New East Cobb Middle School

The joint effort between the Cobb County School District and MUST Ministries to provide student meals to those who need them will continue into the summer.

The district announced Friday that it would extend food distribution of weekday breakfasts and lunches that began in March, when schools were closed due to the Coronavirus crisis.

East Cobb Middle School is one of eight sites in the Cobb district that has been a pickup point for those student meals.

“What most people don’t know about distributing food to students is local taxpayer dollars aren’t spent on food for students, Federal dollars are. These eight sites were selected because they allow us to be reimbursed by the Federal government, many of our schools across Cobb don’t allow for that option,” Cobb schools chief operations officer Marc Smith said in a statement issued by the district.

Pre-K students, rising kindergartners, recent graduates under 18, and new students to the district are eligible to receive the food, which is handed out by MUST volunteers at the designated schools each Monday between 11 a.m. and 1 p.m.

The students must be present in order to receive the food.

More than 217,000 meals have been distributed thus far, according to the district, which estimates that another 225,000 meals will be provided the next couple of months.

While the Cobb schools summer vacation goes until Aug. 1, the school district’s fiscal year 2021 budget takes effect July 1.

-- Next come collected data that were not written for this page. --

Lemma round_aux_finite sx mx ex lx :
  0 < mx -> emin prec emax <= ex ->
  ex + 2 * Z.max 0 (Zdigits2 mx - prec) + 1 <= emax - prec ->
  exists m e, binary_round_aux prec emax sx mx ex lx = S754_finite sx m e.
Proof.
  intros Hm He Hb. unfold binary_round_aux.
  pose proof (shr_fexp_spec mx ex lx ltac:(lia)) as [H1 H1e].
  rewrite shift_amount in H1, H1e by done.
  destruct (shr_fexp prec emax mx ex lx) as [mrs' e']. simpl in H1, H1e.
  pose proof (shifted_pos mx Hm) as Hpos1. rewrite <- H1 in Hpos1.
  set (m2 := round_nearest_even (shr_m mrs') (loc_of_shr_record mrs')).
  pose proof (round_nearest_even_bounds (shr_m mrs') (loc_of_shr_record mrs')) as Hr.
  fold m2 in Hr.
  assert (Hle : shr_m mrs' <= mx).
  { rewrite H1. apply Z.div_le_upper_bound; [apply Z.pow_pos_nonneg; lia|].
    assert (0 < 2 ^ Z.max 0 (Zdigits2 mx - prec)) by (apply Z.pow_pos_nonneg; lia).
    nia. }
  assert (Hd2 : Zdigits2 m2 <= Zdigits2 mx + 1).
  { pose proof (Zdigits2_bounds mx Hm) as [_ Hhi]. pose proof (Zdigits2_pos mx Hm).
    apply Zdigits2_le; [lia | lia |].
    rewrite Z.pow_add_r by lia. change (2 ^ 1) with 2. lia. }
  pose proof (shr_fexp_spec m2 e' loc_Exact ltac:(lia)) as [H2 H2e].
  rewrite shift_amount in H2, H2e by lia.
  destruct (shr_fexp prec emax m2 e' loc_Exact) as [mrs'' e'']. simpl in H2, H2e.
  pose proof (shifted_pos m2 ltac:(lia)) as Hpos2. rewrite <- H2 in Hpos2.
  destruct (shr_m mrs'') as [|m''|]; try lia.
  rewrite (proj2 (Z.leb_le _ _)) by lia. eauto.
Qed.

Lemma round_signed sx mx ex : signed sx (binary_round prec emax sx mx ex).
Proof.
  unfold binary_round. destruct (shl_align _ _ _) as [mz ez].
  by apply round_aux_signed.
Qed.

Lemma round_finite sx mx ex :
  emin prec emax <= ex ->
  ex + 2 * Z.max 0 (Zpos (digits2_pos mx) - prec) + 1 <= emax - prec ->
  exists m e, binary_round prec emax sx mx ex = S754_finite sx m e.
Proof.
  intros He Hb. unfold binary_round, shl_align.
  destruct (fexp prec emax (Zpos (digits2_pos mx) + ex) - ex) as [|d|d] eqn:Hd;
    try (apply round_aux_finite; simpl; lia).
  apply round_aux_finite; [lia | unfold fexp in *; lia |].
  cbn [Zdigits2]. rewrite digits2_shl. unfold fexp in *. lia.
Qed.

Lemma normalize_signed m e : 0 < m -> signed false (binary_normalize prec emax m e false).
Proof. destruct m; try lia. intros _. apply round_signed. Qed.
End rounding.

Lemma size_t_to_double_finite n :
  0 < n < 2 ^ SIZE_WIDTH -> exists m e, size_t_to_double n = S754_finite false m e.
Proof.
  intros [Hn Hlt]. unfold size_t_to_double. destruct n as [|p|p]; try lia.
  cbn [binary_normalize]. apply round_finite; [lia | unfold emin; lia |].
  pose proof (Zdigits2_le (Zpos p) 64 ltac:(lia) ltac:(lia) Hlt) as Hd.
  cbn [Zdigits2] in Hd. lia.
Qed.

(** Sign facts *)
Lemma nonneg_zero s : nonneg (S754_zero s) = true.
Proof. done. Qed.

Lemma signed_nonneg x : signed false x -> nonneg x = true.
Proof. destruct x as [s|s| |s m e]; simpl; try done; by intros ->. Qed.

Lemma nonneg_cases x :
  nonneg x = true -> (exists s, x = S754_zero s) \/ signed false x.
Proof.
  destruct x as [s|[]| |[] m e]; simpl; try done; eauto.
Qed.

Lemma nonneg_not_nan x : nonneg x = true -> is_nan x = false.
Proof. by destruct x. Qed.

Lemma convert_nonneg prec emax x :
  nonneg x = true -> nonneg (convert prec emax x) = true.
Proof.
  intros Hx. destruct x as [s|s| |s m e]; simpl; try done.
  destruct s; [done|]. apply signed_nonneg. by apply round_signed.
Qed.

Lemma std_abs_nonneg x : is_nan x = false -> nonneg (std_abs x) = true.
Proof. by destruct x. Qed.

Lemma fsub_not_nan x y :
  is_finite x = true -> is_finite y = true -> is_nan (fsub x y) = false.
Proof.
  destruct x as [sx|sx| |sx mx ex], y as [sy|sy| |sy my ey]; simpl; try done.
  - by destruct sx, sy.
  - intros _ _.
    set (v := _ - _). destruct v as [|p|p]; simpl; try done.
    + pose proof (round_signed 24 128 false p (Z.min ex ey)) as H.
      by destruct (binary_round _ _ _ _ _).
    + pose proof (round_signed 24 128 true p (Z.min ex ey)) as H.
      by destruct (binary_round _ _ _ _ _).
Qed.

Lemma fsub_self x : is_finite x = true -> fsub x x = fzero.
Proof.
  destruct x as [s|s| |s m e]; simpl; try done.
  - by destruct s.
  - intros _. by rewrite Z.sub_diag.
Qed.

Lemma fadd_nonneg x y :
  nonneg x = true -> nonneg y = true -> nonneg (fadd x y) = true.
Proof.
  intros Hx Hy.
  destruct x as [sx|[]| |[] mx ex], y as [sy|[]| |[] my ey];
    try done; try (by destruct sx, sy).
  unfold fadd, SFadd. apply signed_nonneg, normalize_signed.
  unfold cond_Zopp. lia.
Qed.

Lemma fadd_zero_zero : fadd fzero fzero = fzero.
Proof. done. Qed.

Lemma ddiv_nonneg x m e :
  nonneg x = true -> nonneg (ddiv x (S754_finite false m e)) = true.
Proof.
  intros Hx. destruct x as [sx|[]| |[] mx ex]; simpl in *; try done.
  unfold SFdiv_core_binary.
  set (m' := match _ with Zpos _ => _ | Z0 => _ | Zneg _ => _ end).
  assert (Hm' : 0 <= m').
  { subst m'. destruct (_ - _ - _); try lia. apply Z.shiftl_nonneg. lia. }
  pose proof (Z_div_mod m' (Zpos m) ltac:(lia)) as Hdm.
  destruct (Z.div_eucl m' (Zpos m)) as [q r].
  apply signed_nonneg, round_aux_signed. nia.
Qed.

Lemma ddiv_zero m e : ddiv fzero (S754_finite false m e) = fzero.
Proof. done. Qed.

Lemma mean_of_nonneg s n :
  0 < n < 2 ^ SIZE_WIDTH -> nonneg s = true -> nonneg (mean_of s n) = true.
Proof.
  intros Hn Hs. unfold mean_of, double_to_float, float_to_double.
  destruct (size_t_to_double_finite n Hn) as (m & e & ->).
  apply convert_nonneg, ddiv_nonneg. by apply convert_nonneg.
Qed.

Lemma mean_of_zero n : 0 < n < 2 ^ SIZE_WIDTH -> mean_of fzero n = fzero.
Proof.
  intros Hn. unfold mean_of. destruct (size_t_to_double_finite n Hn) as (m & e & ->).
  done.
Qed.

(** Halves *)
Lemma half_frac_range h : 0 <= half_frac h < 1024.
Proof.
  unfold half_frac. change 0x3FF with (Z.ones 10).
  rewrite Z.land_ones by lia. apply Z.mod_pos_bound. lia.
Qed.

Lemma half_exp_range h : 0 <= half_exp h < 32.
Proof.
  unfold half_exp. change 0x1F with (Z.ones 5).
  rewrite Z.land_ones by lia. apply Z.mod_pos_bound. lia.
Qed.

Lemma half_value_finite h s m e :
  half_value h = S754_finite s m e -> Zpos m < 2048 /\ -24 <= e <= 5.
Proof.
  unfold half_value.
  pose proof (half_frac_range h) as Hf. pose proof (half_exp_range h) as He.
  destruct (half_exp h =? 0) eqn:E0.
  - destruct (half_frac h) as [|p|p] eqn:Ef; try done.
    intros [= <- <- <-]. lia.
  - destruct (half_exp h =? 0x1F) eqn:E1.
    + by destruct (half_frac h =? 0).
    + apply Z.eqb_neq in E0, E1.
      pose proof (Z.add_lor_land (half_frac h) 0x400) as Hl.
      assert (0 <= Z.land (half_frac h) 0x400) by (apply Z.land_nonneg; lia).
      destruct (Z.lor (half_frac h) 0x400) as [|p|p] eqn:Ef; try done.
      intros [= <- <- <-]. lia.
Qed.

Lemma half2float_finite h :
  half_finite h = true -> is_finite (__half2float h) = true.
Proof.
  unfold half_finite, __half2float.
  destruct (half_value h) as [s|s| |s m e] eqn:Hv; try done.
  intros _. apply half_value_finite in Hv as [Hm He]. simpl.
  assert (Hd : Zpos (digits2_pos m) <= 11).
  { apply (Zdigits2_le (Zpos m) 11); lia. }
  destruct (round_finite 24 128 ltac:(lia) s m e) as (m' & e' & ->);
    [unfold emin; lia | lia | done].
Qed.

Lemma elem_diff_nonneg x y :
  half_finite x = true -> half_finite y = true -> nonneg (elem_diff x y) = true.
Proof.
  intros Hx Hy. unfold elem_diff, double_to_float, float_to_double.
  do 2 apply convert_nonneg. apply std_abs_nonneg, fsub_not_nan;
    by apply half2float_finite.
Qed.

Lemma elem_diff_self x : half_finite x = true -> elem_diff x x = fzero.
Proof.
  intros Hx. unfold elem_diff. by rewrite fsub_self by (by apply half2float_finite).
Qed.

Lemma SFcompare_rank x y :
  is_nan x = false -> is_nan y = false ->
  SFcompare x y = Some (lex (rank x) (rank y)).
Proof.
  destruct x as [sx|[]| |[] mx ex], y as [sy|[]| |[] my ey]; try done; intros _ _; simpl.
  rewrite Z.compare_opp, (Z.compare_antisym ex ey). by destruct (ex ?= ey).
Qed.

Lemma lex_le_trans a b c : lex a b <> Gt -> lex b c <> Gt -> lex a c <> Gt.
Proof.
  destruct a as [[a1 a2] a3], b as [[b1 b2] b3], c as [[c1 c2] c3]. unfold lex.
  destruct (Z.compare_spec a1 b1), (Z.compare_spec b1 c1), (Z.compare_spec a1 c1);
    try lia; try done;
  destruct (Z.compare_spec a2 b2), (Z.compare_spec b2 c2), (Z.compare_spec a2 c2);
    try lia; try done;
  destruct (Z.compare_spec a3 b3), (Z.compare_spec b3 c3), (Z.compare_spec a3 c3);
    try lia; try done.
Qed.

Lemma lex_antisym a b : lex b a = CompOpp (lex a b).
Proof.
  destruct a as [[a1 a2] a3], b as [[b1 b2] b3]. unfold lex.
  rewrite (Z.compare_antisym a1 b1), (Z.compare_antisym a2 b2), (Z.compare_antisym a3 b3).
  by destruct (a1 ?= b1), (a2 ?= b2), (a3 ?= b3).
Qed.

Lemma lex_refl a : lex a a = Eq.
Proof. destruct a as [[a1 a2] a3]. unfold lex. by rewrite !Z.compare_refl. Qed.

Lemma SFleb_rank x y :
  is_nan x = false -> is_nan y = false ->
  SFleb x y = true <-> lex (rank x) (rank y) <> Gt.
Proof.
  intros Hx Hy. unfold SFleb. rewrite SFcompare_rank by done.
  by destruct (lex _ _).
Qed.

Lemma SFleb_refl x : is_nan x = false -> SFleb x x = true.
Proof. intros Hx. apply SFleb_rank; [done..|]. by rewrite lex_refl. Qed.

Lemma SFleb_trans x y z :
  is_nan y = false -> SFleb x y = true -> SFleb y z = true -> SFleb x z = true.
Proof.
  intros Hy Hxy Hyz.
  assert (Hx : is_nan x = false) by (by destruct x).
  assert (Hz : is_nan z = false) by (by destruct z, y as [|[]| |[]]).
  apply SFleb_rank in Hxy, Hyz; try done. apply SFleb_rank; try done.
  by eapply lex_le_trans.
Qed.

Lemma SFltb_leb x y : SFltb x y = true -> SFleb x y = true.
Proof. unfold SFltb, SFleb. by destruct (SFcompare x y) as [[]|]. Qed.

Lemma not_SFltb_leb x y :
  is_nan x = false -> is_nan y = false -> SFltb x y = false -> SFleb y x = true.
Proof.
  intros Hx Hy. unfold SFltb, SFleb. rewrite !SFcompare_rank by done.
  rewrite (lex_antisym (rank x) (rank y)). by destruct (lex _ _).
Qed.

Lemma convert_signed prec emax x : signed false x -> signed false (convert prec emax x).
Proof. destruct x as [s|s| |s m e]; simpl; try done. intros ->. apply round_signed. Qed.

Lemma elem_diff_signed x y :
  half_finite x = true -> half_finite y = true -> signed false (elem_diff x y).
Proof.
  intros Hx Hy. unfold elem_diff, double_to_float, float_to_double.
  do 2 apply convert_signed.
  pose proof (fsub_not_nan _ _ (half2float_finite x Hx) (half2float_finite y Hy)) as Hn.
  by destruct (fsub _ _).
Qed.

Lemma signed_le_zero d : signed false d -> SFleb d fzero = true -> d = fzero.
Proof. destruct d as [s|s| |s m e]; simpl; try done; by intros ->. Qed.

(** Lists of differences *)
Lemma abs_diffs_signed (xs ys : list half) :
  Forall (fun h => half_finite h = true) xs ->
  Forall (fun h => half_finite h = true) ys ->
  Forall (signed false) (abs_diffs xs ys).
Proof.
  intros Hxs. revert ys. induction Hxs as [|x xs Hx Hxs IH]; intros ys Hys; [constructor|].
  destruct Hys as [|y ys Hy Hys]; [constructor|].
  constructor; [by apply elem_diff_signed | by apply IH].
Qed.

Lemma abs_diffs_self (xs : list half) :
  Forall (fun h => half_finite h = true) xs ->
  abs_diffs xs xs = replicate (length xs) fzero.
Proof.
  induction 1 as [|x xs Hx Hxs IH]; [done|].
  unfold abs_diffs in *. simpl. by rewrite elem_diff_self, IH.
Qed.

Lemma length_abs_diffs (xs ys : list half) :
  length xs = length ys -> length (abs_diffs xs ys) = length xs.
Proof. intros H. unfold abs_diffs. rewrite length_zip_with. lia. Qed.

Lemma fold_sum_nonneg ds : forall acc,
  Forall (signed false) ds -> nonneg acc = true ->
  nonneg (fold_left fadd ds acc) = true.
Proof.
  induction ds as [|d ds IH]; intros acc Hds Hacc; [done|].
  inversion Hds; subst. simpl. apply IH; [done|].
  apply fadd_nonneg; [done | by apply signed_nonneg].
Qed.

Lemma fold_sum_zeros n : fold_left fadd (replicate n fzero) fzero = fzero.
Proof. induction n; [done|]. cbn [replicate fold_left]. by rewrite fadd_zero_zero. Qed.

Lemma fold_max_zeros n : fold_left std_max (replicate n fzero) fzero = fzero.
Proof.
  induction n; [done|]. cbn [replicate fold_left].
  by change (std_max fzero fzero) with fzero.
Qed.

Lemma std_max_cases a b : std_max a b = a \/ std_max a b = b.
Proof. unfold std_max. destruct (SFltb a b); auto. Qed.

Lemma std_max_upper a b :
  is_nan a = false -> is_nan b = false ->
  SFleb a (std_max a b) = true /\ SFleb b (std_max a b) = true.
Proof.
  intros Ha Hb. unfold std_max. destruct (SFltb a b) eqn:E.
  - split; [by apply SFltb_leb | by apply SFleb_refl].
  - split; [by apply SFleb_refl | by apply not_SFltb_leb].
Qed.

Lemma signed_not_nan s x : signed s x -> is_nan x = false.
Proof. by destruct x. Qed.

Lemma fold_max_spec ds : forall acc,
  Forall (signed false) ds -> signed false acc ->
  let r := fold_left std_max ds acc in
  signed false r /\ SFleb acc r = true /\
  Forall (fun d => SFleb d r = true) ds /\ (r = acc \/ In r ds).
Proof.
  induction ds as [|d ds IH]; intros acc Hds Hacc r.
  - subst r. simpl. repeat split; auto.
    apply SFleb_refl. by eapply signed_not_nan.
  - inversion Hds as [|? ? Hd Hds']; subst. simpl in r.
    assert (Hs : signed false (std_max acc d)).
    { destruct (std_max_cases acc d) as [-> | ->]; done. }
    destruct (IH (std_max acc d) Hds' Hs) as (Hr & Hle & Hall & Hin). fold r in Hr, Hle, Hall, Hin.
    destruct (std_max_upper acc d) as [Ha Hb]; try by eapply signed_not_nan.
    assert (Hn : is_nan (std_max acc d) = false) by (by eapply signed_not_nan).
    repeat split.
    + done.
    + by eapply SFleb_trans.
    + constructor; [by eapply SFleb_trans | done].
    + destruct Hin as [Hin | Hin]; [|right; by right].
      destruct (std_max_cases acc d) as [E | E]; rewrite E in Hin; [by left|].
      right. left. done.
Qed.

Normally the district and Cobb school board would be working on the new fiscal year budget in April and May. However, they cannot because the Georgia legislative session was suspended before the state budget, including education funding appropriated to school districts, was finalized.

A date to resume the legislative session hasn’t been announced, but some leading lawmakers are suggesting mid-June at the earliest, when Georgia’s extended public health emergency is due to expire.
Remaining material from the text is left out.